Question

How do you find the domain and range of `y =sqrt (x^2 - 9)`?

Answer 1

The domain is `(-oo,-3]uu[3,oo)`
The range is `[0,oo)`

Explanation:

One way to find it is by graphing it, and then looking for the `y` axis (which shows the range) and the `x` axis (which shows the domain)

graph{sqrt(x^2-9) [-10, 10, -5, 5]}

It looks like the range is `[0,oo)` (the graph isn't defined for negative numbers)

The domain is `(-oo,-3]uu[3,oo)` (For `x=-3` to `x=3`, it is not defined).

But let's solve this algebraically.

The square root function is only defined when the number or expression under the radical sign is greater than or equal to `0`.

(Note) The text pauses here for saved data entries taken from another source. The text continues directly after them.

Lemma milestones_facts i low p :
  within 300 850 i -> within 300 850 low -> (F2Q low <= F2Q i)%Q ->
  is_finite p = true -> (F2Q low <= F2Q p)%Q -> (F2Q p <= F2Q 850)%Q ->
  let stab := Math_min i (low + Math_round ((p - low) * 0.15)) in
  let rcv := low + Math_round ((p - low) * 0.65) in
  is_finite stab = true /\ (F2Q low <= F2Q stab)%Q /\ (F2Q stab <= F2Q i)%Q /\
  is_finite rcv = true /\ (F2Q low <= F2Q rcv)%Q /\ (F2Q rcv <= F2Q 1208)%Q.
Proof.
  intros (Fi & I1 & I2) (Fl & L1 & L2) Li Fp P1 P2. cbv zeta.
  assert (E300 : (F2Q 300 == 300)%Q) by reflexivity.
  assert (E850 : (F2Q 850 == 850)%Q) by reflexivity.
  assert (Wg : within 0 550 (p - low)).
  { apply sub_bracket; try assumption; try reflexivity.
    - change (F2Q 0) with 0%Q. lra.
    - assert (E550 : (F2Q 550 == 550)%Q) by reflexivity. lra. }
  assert (W15 : within 0 83 (Math_round ((p - low) * 0.15))).
  { apply (span_share _ 0.15 83 83); [exact Wg|reflexivity|reflexivity|..]; qcompute. }
  assert (W65 : within 0 358 (Math_round ((p - low) * 0.65))).
  { apply (span_share _ 0.65 358 358); [exact Wg|reflexivity|reflexivity|..]; qcompute. }
  destruct W15 as (F15 & A15 & B15). destruct W65 as (F65 & A65 & B65).
  change (F2Q 0) with 0%Q in A15, A65.
  assert (E83 : (F2Q 83 == 83)%Q) by reflexivity.
  assert (E358 : (F2Q 358 == 358)%Q) by reflexivity.
  assert (E933 : (F2Q 933 == 933)%Q) by reflexivity.
  assert (E1208 : (F2Q 1208 == 1208)%Q) by reflexivity.
  destruct (add_bracket low (Math_round ((p - low) * 0.15)) low 933 Fl F15 Fl eq_refl)
    as (Fs & S1 & S2); [lra|lra|].
  destruct (add_bracket low (Math_round ((p - low) * 0.65)) low 1208 Fl F65 Fl eq_refl)
    as (Fr & R1 & R2); [lra|lra|].
  destruct (Math_min_fin i _ Fi Fs) as (EM & M1 & M2).
  split; [destruct EM as [-> | ->]; auto|].
  split; [destruct EM as [-> | ->]; lra|].
  split; [exact M1|]. split; [exact Fr|]. split; [exact R1|exact R2].
Qed.

(** X7.  On a profile of the data model the milestones keep their order up to
    the initial score: the stabilization score is at or above the dip and
    at or below the initial score, and the recovery score is at or above
    the dip. *)
Theorem runSimulation_milestone_bounds :
  forall data : UserData.t,
    documentedProfile data ->
    let r := runSimulation data in
    (SimulationResults.milestoneDipScore r <=?
     SimulationResults.milestoneStabilizationScore r) = true /\
    (SimulationResults.milestoneStabilizationScore r <=?
     SimulationResults.initialScore r) = true /\
    (SimulationResults.milestoneDipScore r <=?
     SimulationResults.milestoneRecoveryScore r) = true.
Proof.
  intros data D.
  destruct (scenario_facts data D) as (low & rm & ip & E & Wi & Wl & Li & Wr).
  destruct (runSimulation_milestone_fields data low rm ip E) as (E1 & _ & E3 & E4 & E5).
  cbv zeta. rewrite E1, E3, E4, E5.
  assert (Hw : unitWeights (weightsOf (numericData data)) = true)
    by (unfold weightsOf; apply weights_unit).
  pose proof (totalPotentialGainOf_within (numericData data) _ rm Hw Wr) as Wg.
  destruct (projected_above low _ Wl Wg) as (Fp & P1 & P2).
  destruct (milestones_facts _ low _ Wi Wl Li Fp P1 P2) as (Fs & S1 & S2 & Fr & R1 & _).
  destruct Wl as (Fl & _ & _). destruct Wi as (Fi & _ & _).
  split; [apply leb_Q; assumption|]. split; apply leb_Q; assumption.
Qed.

Lemma runSimulation_milestone_bounds_witness :
  let r := runSimulation (profile (Num 650) pre_enrollment) in
  (SimulationResults.milestoneDipScore r <=?
   SimulationResults.milestoneStabilizationScore r) = true /\
  (SimulationResults.milestoneStabilizationScore r <=?
   SimulationResults.initialScore r) = true /\
  (SimulationResults.milestoneDipScore r <=?
   SimulationResults.milestoneRecoveryScore r) = true.
Proof.
  apply (runSimulation_milestone_bounds (profile (Num 650) pre_enrollment)).
  unfold documentedProfile.
  split; [reflexivity|]. split; [reflexivity|].
  split; [right; right; left; reflexivity|]. split; [reflexivity|].
  split; [right; right; left; reflexivity|]. intros _. reflexivity.
Defined.

(** ** The chart of the results *)

(** X13.  On a profile of the data model, the five points of the chart are
    drawn within the frame, between 0 and 100 percent of the height,
    whatever the timeline; for an existing client the chart starts at the
    bottom, the start being the dip. *)
Theorem resultsChart_heights :
  forall (data : UserData.t) (timeline : float),
    documentedProfile data ->
    let chart := resultsChart (runSimulation data) timeline in
    Forall (fun pt => (0 <=? ChartPoint.y pt) = true /\ (ChartPoint.y pt <=? 100) = true)
           chart /\
    (UserData.scenarioType data = progress_tracker ->
     hd_error (map ChartPoint.y chart) = Some 0).
Proof.
  intros data timeline D.
  destruct (scenario_facts data D) as (low & rm & ip & E & Wi & Wl & Li & Wr).
  destruct (runSimulation_milestone_fields data low rm ip E) as (E1 & E2 & E3 & E4 & E5).
  cbv zeta. unfold resultsChart. rewrite E1, E2, E3, E4, E5.
  assert (Hw : unitWeights (weightsOf (numericData data)) = true)
    by (unfold weightsOf; apply weights_unit).
  pose proof (totalPotentialGainOf_within (numericData data) _ rm Hw Wr) as Wg.
  destruct (projected_above low _ Wl Wg) as (Fp & P1 & P2).
  destruct (milestones_facts _ low _ Wi Wl Li Fp P1 P2) as (Fs & S1 & S2 & Fr & R1 & R2).
  set (p := Math_min 850 (Math_round (low + totalPotentialGainOf (numericData data)
                                              (weightsOf (numericData data)) rm))) in *.
  set (i := initialScoreOf (numericData data)) in *.
  set (stab := Math_min i (low + Math_round ((p - low) * 0.15))) in *.
  set (rcv := low + Math_round ((p - low) * 0.65)) in *.
  destruct Wi as (Fi & I1 & I2). destruct Wl as (Fl & L1 & L2).
  assert (E300 : (F2Q 300 == 300)%Q) by reflexivity.
  assert (E850 : (F2Q 850 == 850)%Q) by reflexivity.
  assert (E1208 : (F2Q 1208 == 1208)%Q) by reflexivity.
  assert (E0 : (F2Q 0 == 0)%Q) by reflexivity.
  assert (E1000 : (F2Q 1000 == 1000)%Q) by reflexivity.
  assert (Y : forall s, is_finite s = true -> (F2Q low <= F2Q s)%Q -> (F2Q s <= F2Q 1208)%Q ->
              (0 <=? ScoreChart.calculateY low (ScoreChart.totalGain p low) s) = true /\
              (ScoreChart.calculateY low (ScoreChart.totalGain p low) s <=? 100) = true).
  { intros s Fs' A B.
    assert (Fd : is_finite (s - low) = true).
    { apply (sub_bracket s low 0 1000 Fs' Fl eq_refl eq_refl); lra. }
    pose proof (calculateY_within low p s Fd) as W.
    split; [apply (within_leb_lo 0 100)|apply (within_leb_hi 0 100)];
      solve [reflexivity|exact W]. }
  split.
  - unfold ScoreChart.points.
    repeat apply Forall_cons; try apply Forall_nil; cbn [ChartPoint.y].
    + apply Y; [exact Fi|exact Li|lra].
    + split; reflexivity.
    + apply Y; [exact Fs|exact S1|lra].
    + apply Y; [exact Fr|exact R1|exact R2].
    + split; reflexivity.
  - intro S. unfold ScoreChart.points. cbn [map hd_error ChartPoint.y]. f_equal.
    assert (El : low = i).
    { unfold i. rewrite (scenarioBranch_tracker data (numericData data) _ _ S) in E.
      injection E as E' _ _. symmetry. exact E'. }
    rewrite <- El. apply calculateY_at_dip. exact Fl.
Qed.

Lemma resultsChart_heights_witness :
  let chart := resultsChart (runSimulation (profile (Num 650) progress_tracker)) 30 in
  Forall (fun pt => (0 <=? ChartPoint.y pt) = true /\ (ChartPoint.y pt <=? 100) = true)
         chart /\
  hd_error (map ChartPoint.y chart) = Some 0.
Proof.
  assert (D : documentedProfile (profile (Num 650) progress_tracker)).
  { unfold documentedProfile.
    split; [reflexivity|]. split; [reflexivity|].
    split; [right; right; left; reflexivity|]. split; [reflexivity|].
    split; [right; right; left; reflexivity|]. intros _. reflexivity. }
  destruct (resultsChart_heights (profile (Num 650) progress_tracker) 30 D) as [H1 H2].
  split; [exact H1|]. apply H2. reflexivity.
Defined.

(** ** Whole scores *)

Lemma whole_of_Z z : (- 2 ^ 53 < z < 2 ^ 53)%Z -> whole z (JS.of_Z z).
Proof. intro H. exact (of_Z_exact z H). Qed.

Lemma whole_add a b x y :
  whole a x -> whole b y -> (- 2 ^ 53 < a + b < 2 ^ 53)%Z -> whole (a + b) (x + y).
Proof.
  intros (Fx & Vx) (Fy & Vy) H. destruct (of_Z_exact (a + b) H) as [F V].
  destruct (add_bracket x y (JS.of_Z (a + b)) (JS.of_Z (a + b)) Fx Fy F F) as (Fs & A & B).
  - rewrite V, Vx, Vy, inject_Z_plus. apply Qle_refl.
  - rewrite V, Vx, Vy, inject_Z_plus. apply Qle_refl.
  - split; [exact Fs|]. rewrite V in A, B. apply Qle_antisym; assumption.
Qed.

Lemma whole_sub a b x y :
  whole a x -> whole b y -> (- 2 ^ 53 < a - b < 2 ^ 53)%Z -> whole (a - b) (x - y).
Proof.
  intros (Fx & Vx) (Fy & Vy) H. destruct (of_Z_exact (a - b) H) as [F V].
  assert (E : (inject_Z (a - b) == inject_Z a - inject_Z b)%Q).
  { unfold Z.sub. rewrite inject_Z_plus, inject_Z_opp. reflexivity. }
  destruct (sub_bracket x y (JS.of_Z (a - b)) (JS.of_Z (a - b)) Fx Fy F F) as (Fs & A & B).
  - rewrite V, Vx, Vy, E. apply Qle_refl.
  - rewrite V, Vx, Vy, E. apply Qle_refl.
  - split; [exact Fs|]. rewrite V in A, B. apply Qle_antisym; assumption.
Qed.

Lemma whole_max a b x y : whole a x -> whole b y -> whole (Z.max a b) (Math_max x y).
Proof.
  intros (Fx & Vx) (Fy & Vy). destruct (Math_max_fin x y Fx Fy) as ([E|E] & A & B);
    rewrite E in *.
  - split; [exact Fx|]. rewrite Vx, Vy in B. rewrite <- Zle_Qle in B.
    rewrite Z.max_l by lia. exact Vx.
  - split; [exact Fy|]. rewrite Vx, Vy in A. rewrite <- Zle_Qle in A.
    rewrite Z.max_r by lia. exact Vy.
Qed.

Lemma whole_min a b x y : whole a x -> whole b y -> whole (Z.min a b) (Math_min x y).
Proof.
  intros (Fx & Vx) (Fy & Vy). destruct (Math_min_fin x y Fx Fy) as ([E|E] & A & B);
    rewrite E in *.
  - split; [exact Fx|]. rewrite Vx, Vy in B. rewrite <- Zle_Qle in B.
    rewrite Z.min_l by lia. exact Vx.
  - split; [exact Fy|]. rewrite Vx, Vy in A. rewrite <- Zle_Qle in A.
    rewrite Z.min_r by lia. exact Vy.
Qed.

(** [Math.round] of a number of moderate size has the value of
    [round_half_up]. *)
Lemma Math_round_value lo hi zl zh x :
  within lo hi x ->
  (F2Q lo == inject_Z zl)%Q -> (F2Q hi == inject_Z zh)%Q ->
  (- 2 ^ 52 < zl)%Z -> (zh < 2 ^ 52)%Z ->
  whole (round_half_up (F2Q x)) (Math_round x).
Proof.
  intros (Fx & X1 & X2) El Eh Hl Hh. rewrite El in X1. rewrite Eh in X2.
  assert (Hs : (4503599627370496 <=? abs x) = false).
  { apply leb_false_Q; [reflexivity|now rewrite abs_fin|].
    rewrite abs_F2Q.
    change (F2Q 4503599627370496) with (SF2Q (S754_finite false 4503599627370496 0)).
    assert (E52 : (SF2Q (S754_finite false 4503599627370496 0) == inject_Z (2 ^ 52))%Q) by reflexivity.
    rewrite E52.
    assert (A : (inject_Z zh < inject_Z (2 ^ 52))%Q) by (rewrite <- Zlt_Qlt; exact Hh).
    assert (B : (inject_Z (- 2 ^ 52) < inject_Z zl)%Q) by (rewrite <- Zlt_Qlt; exact Hl).
    rewrite inject_Z_opp in B.
    apply Qabs_case; intros; lra. }
  destruct (Math_round_small x Fx Hs) as (A & B & _). split; assumption.
Qed.

Lemma whole_between z x lo hi zl zh :
  whole z x -> within lo hi x ->
  (F2Q lo == inject_Z zl)%Q -> (F2Q hi == inject_Z zh)%Q -> (zl <= z <= zh)%Z.
Proof.
  intros (_ & V) (_ & A & B) El Eh. rewrite V, El in A. rewrite V, Eh in B.
  rewrite <- Zle_Qle in A, B. lia.
Qed.

(** A score that [Math.round] leaves as it is, is a whole number. *)
Lemma rounded_whole x :
  within 300 850 x -> Math_round x = x -> exists z, whole z x.
Proof.
  intros W E. exists (round_half_up (F2Q x)). rewrite <- E at 2.
  apply (Math_round_value 300 850 300 850); [exact W|reflexivity|reflexivity|lia|lia].
Qed.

Therefore, `y=sqrt(x^2-9) rarr x^2-9>=0`
Now, we set it equal to `0`
`x^2-9=0`
`x^2=9`
`x=-3, x=3`

Now we have these points. Let us call them boundary points of the real number line. So we have 3 intervals - `(-oo,-3), (-3,3), and (3,oo)`
Just choose a point in each interval and substitute it into the original equation `(x^2-9>=0)`to check if it is valid or not, and each boundary point to see if it is in the domain or not. We find that `-3` and `3` is defined, `(-oo,-3)` and `(3,oo)` is also defined but `(-3,3)` is not. So since `[ ]` means including, we get the domain is `(-oo,-3]uu[3,oo)`. We put `( )` around the infinity symbols because infinity is never reached, so it is not an included value.

For the range, just think about this - the lowest value a square root function can give is `0`, because the lowest point where the square root function is defined is when it is `0`. `sqrt(0)` IS defined, whereas `sqrt(-0.000001)` is not. So it is simply `[0,oo)` - and including `0`.